Buku berjudul Jurnalisme Sastra karya Septiawan Santana Kurnia (2002) seperti oksigen mengalir ke ruang hampa pembaca yang menginginkan lebih dari sekadar kabar baik. Panduan mengenai apa dan bagaimana (know-how) dalam sejenis kitab dikarang seorang pengajar jurnalistik kawakan yang enteng pula untuk konsumsi kalangan umum.
Wartawan senior Atmakusumah Asraatmadja menulis kata pengantar buku ini melalui pertanyaan krusial: "Mengapa tidak dicoba upaya mengembangkan jurnalisme kesastraan untuk menembus kemungkinan kebosanan di kalangan para pembaca?" Jadi, buku ini dikarang bagi wartawan demi memenuhi selera pembaca yang mungkin bosan. "Untuk itu," kata Atmakusumah, "semoga buku ini dapat menjadi salah satu bahan tuntunan." Harapan itupun dipenuhi Septiawan, dosen Fakultas Ilmu Komunikasi Universitas Islam Bandung, menuntun dengan bijak tanpa menggurui majelis pembaca.

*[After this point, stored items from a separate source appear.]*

(** ** Image references *)

Inductive ImageError :=
| ImageRequired
| NotDigestPinned (reference : string)
| SeveralAt (reference : string)
| NotSha256 (digest : string)
| BadDigest (digest : string)
| NoRepository (reference : string).

(** [rfind(c)]: what is before and after the last occurrence. *)
Fixpoint rsplit_once (c : ascii) (s : string) : option (string * string) :=
  match s with
  | EmptyString => None
  | String a s' =>
      match rsplit_once c s' with
      | Some (p, q) => Some (String a p, q)
      | None => if decide (a = c) then Some ("", s') else None
      end
  end.

Definition is_lower_hex (c : ascii) : bool :=
  is_ascii_digit c || ((97 <=? ascii_code c) && (ascii_code c <=? 102))%N.

Definition strip_tag (name_and_tag : string) : string :=
  match rsplit_once ":" name_and_tag with
  | Some (name, tag) => if str_contains "/" tag then name_and_tag else name
  | None => name_and_tag
  end.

Sepuluh bab kemudian, Septiawan membeberkan bagaimana teori praktis menulis dalam teknik penyampaian dengan penuh nuansa "bersuhu sejuk dan tenang dingin". Ada kompromi di garis batas antara cerita dengan berita. Runtuhnya demarkasi semu yang membedakan fiksi dan fakta.
Warta bernuansa sejuk, jauh dari tata kalimat beku kaku ilmiah macam tertera dalam buku teks, tapi justru tidak menjauhkan prinsip-prinsip akurasi pengetahuan.
Kelahiran jurnalisme sastra mulai populer pada tahun 1960 sampai 1970-an seiring munculnya gerakan New Journalism di Amerika Serikat. Di mana berbagai tulisan bercorak sastra dalam berita banyak didapati di koran dan majalah.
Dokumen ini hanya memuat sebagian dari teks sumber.